[Given records — start]

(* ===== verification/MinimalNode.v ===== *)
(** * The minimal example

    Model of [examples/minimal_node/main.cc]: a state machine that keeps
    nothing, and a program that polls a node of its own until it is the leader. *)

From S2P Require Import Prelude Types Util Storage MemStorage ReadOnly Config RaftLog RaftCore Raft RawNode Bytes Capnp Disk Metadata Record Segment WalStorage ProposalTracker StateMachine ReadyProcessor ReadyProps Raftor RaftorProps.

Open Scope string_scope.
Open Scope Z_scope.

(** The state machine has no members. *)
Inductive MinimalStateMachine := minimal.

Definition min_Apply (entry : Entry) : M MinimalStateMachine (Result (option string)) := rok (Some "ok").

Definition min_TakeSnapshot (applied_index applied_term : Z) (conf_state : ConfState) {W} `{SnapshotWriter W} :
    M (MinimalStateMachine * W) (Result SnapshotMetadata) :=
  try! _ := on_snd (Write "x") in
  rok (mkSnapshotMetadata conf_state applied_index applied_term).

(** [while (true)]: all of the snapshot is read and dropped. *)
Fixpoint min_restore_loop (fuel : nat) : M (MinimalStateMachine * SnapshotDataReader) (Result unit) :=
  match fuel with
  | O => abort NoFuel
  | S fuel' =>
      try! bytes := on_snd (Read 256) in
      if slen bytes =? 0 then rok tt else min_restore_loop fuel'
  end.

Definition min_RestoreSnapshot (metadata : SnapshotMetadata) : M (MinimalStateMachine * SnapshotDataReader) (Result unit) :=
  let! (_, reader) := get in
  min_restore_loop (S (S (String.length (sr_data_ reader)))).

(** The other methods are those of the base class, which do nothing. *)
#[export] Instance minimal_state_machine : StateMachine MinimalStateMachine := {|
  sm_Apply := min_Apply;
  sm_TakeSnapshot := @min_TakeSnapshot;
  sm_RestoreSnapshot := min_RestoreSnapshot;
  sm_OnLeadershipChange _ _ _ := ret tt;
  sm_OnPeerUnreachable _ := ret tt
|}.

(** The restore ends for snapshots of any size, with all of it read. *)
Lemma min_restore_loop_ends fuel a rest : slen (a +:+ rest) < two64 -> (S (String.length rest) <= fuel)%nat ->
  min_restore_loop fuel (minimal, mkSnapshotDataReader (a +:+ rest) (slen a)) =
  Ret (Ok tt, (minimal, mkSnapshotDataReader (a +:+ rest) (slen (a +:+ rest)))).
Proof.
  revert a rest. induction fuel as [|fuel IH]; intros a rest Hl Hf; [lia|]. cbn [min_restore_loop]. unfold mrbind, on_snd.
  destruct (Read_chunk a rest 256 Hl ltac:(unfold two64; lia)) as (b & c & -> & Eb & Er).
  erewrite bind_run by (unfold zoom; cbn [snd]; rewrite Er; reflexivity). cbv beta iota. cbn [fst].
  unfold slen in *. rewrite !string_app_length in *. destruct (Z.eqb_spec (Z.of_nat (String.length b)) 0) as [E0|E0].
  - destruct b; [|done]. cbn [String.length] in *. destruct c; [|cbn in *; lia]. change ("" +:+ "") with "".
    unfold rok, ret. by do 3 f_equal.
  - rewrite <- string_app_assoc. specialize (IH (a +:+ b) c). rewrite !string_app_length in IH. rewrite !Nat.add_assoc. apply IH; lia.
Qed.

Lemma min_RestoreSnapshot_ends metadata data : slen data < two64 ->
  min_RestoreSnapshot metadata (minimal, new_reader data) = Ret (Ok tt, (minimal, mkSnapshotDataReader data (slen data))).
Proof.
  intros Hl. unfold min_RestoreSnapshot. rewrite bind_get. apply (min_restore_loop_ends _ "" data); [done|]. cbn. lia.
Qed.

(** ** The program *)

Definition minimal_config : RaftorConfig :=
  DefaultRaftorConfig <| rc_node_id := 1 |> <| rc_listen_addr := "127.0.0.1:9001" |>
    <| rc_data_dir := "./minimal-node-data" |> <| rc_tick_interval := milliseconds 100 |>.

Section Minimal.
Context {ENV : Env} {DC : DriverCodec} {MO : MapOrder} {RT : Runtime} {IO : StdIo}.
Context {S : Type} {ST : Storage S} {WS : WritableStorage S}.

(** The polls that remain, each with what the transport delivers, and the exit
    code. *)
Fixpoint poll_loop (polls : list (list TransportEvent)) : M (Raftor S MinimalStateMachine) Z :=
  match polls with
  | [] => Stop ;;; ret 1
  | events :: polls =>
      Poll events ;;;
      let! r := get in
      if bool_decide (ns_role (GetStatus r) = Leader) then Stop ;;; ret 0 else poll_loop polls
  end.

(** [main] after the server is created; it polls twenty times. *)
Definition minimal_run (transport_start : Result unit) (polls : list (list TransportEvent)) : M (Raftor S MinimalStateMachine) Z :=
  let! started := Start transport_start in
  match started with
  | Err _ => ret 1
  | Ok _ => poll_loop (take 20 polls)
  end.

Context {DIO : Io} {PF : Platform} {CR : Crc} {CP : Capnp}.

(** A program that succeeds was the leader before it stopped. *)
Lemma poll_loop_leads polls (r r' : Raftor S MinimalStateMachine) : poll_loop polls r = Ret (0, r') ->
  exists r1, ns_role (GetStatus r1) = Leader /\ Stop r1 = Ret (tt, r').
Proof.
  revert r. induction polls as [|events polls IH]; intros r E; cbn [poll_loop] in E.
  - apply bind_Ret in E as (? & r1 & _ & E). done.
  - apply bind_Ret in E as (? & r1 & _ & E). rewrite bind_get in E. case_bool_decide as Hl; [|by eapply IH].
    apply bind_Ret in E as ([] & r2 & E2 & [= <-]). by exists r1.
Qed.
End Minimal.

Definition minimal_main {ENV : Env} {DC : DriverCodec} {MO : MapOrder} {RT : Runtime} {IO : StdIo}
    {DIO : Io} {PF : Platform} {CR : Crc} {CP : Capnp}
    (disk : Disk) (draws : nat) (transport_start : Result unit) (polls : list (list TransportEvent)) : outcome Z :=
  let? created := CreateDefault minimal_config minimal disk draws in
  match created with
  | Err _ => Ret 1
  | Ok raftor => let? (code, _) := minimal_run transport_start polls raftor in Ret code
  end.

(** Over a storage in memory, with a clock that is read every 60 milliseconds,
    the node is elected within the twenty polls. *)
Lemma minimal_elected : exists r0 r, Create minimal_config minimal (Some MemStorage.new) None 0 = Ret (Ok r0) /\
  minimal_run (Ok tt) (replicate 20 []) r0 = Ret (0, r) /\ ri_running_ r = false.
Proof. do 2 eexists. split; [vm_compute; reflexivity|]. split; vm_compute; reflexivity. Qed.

[Given records — finish]

## How to complete this task
Having output the line that contains "Inductive MinimalStateMachine := minimal.", stop. Every line before it, back to the first line of the data, must be reproduced exactly.

## Task response
(* ===== verification/MinimalNode.v ===== *)
(** * The minimal example

    Model of [examples/minimal_node/main.cc]: a state machine that keeps
    nothing, and a program that polls a node of its own until it is the leader. *)

From S2P Require Import Prelude Types Util Storage MemStorage ReadOnly Config RaftLog RaftCore Raft RawNode Bytes Capnp Disk Metadata Record Segment WalStorage ProposalTracker StateMachine ReadyProcessor ReadyProps Raftor RaftorProps.

Open Scope string_scope.
Open Scope Z_scope.

(** The state machine has no members. *)
Inductive MinimalStateMachine := minimal.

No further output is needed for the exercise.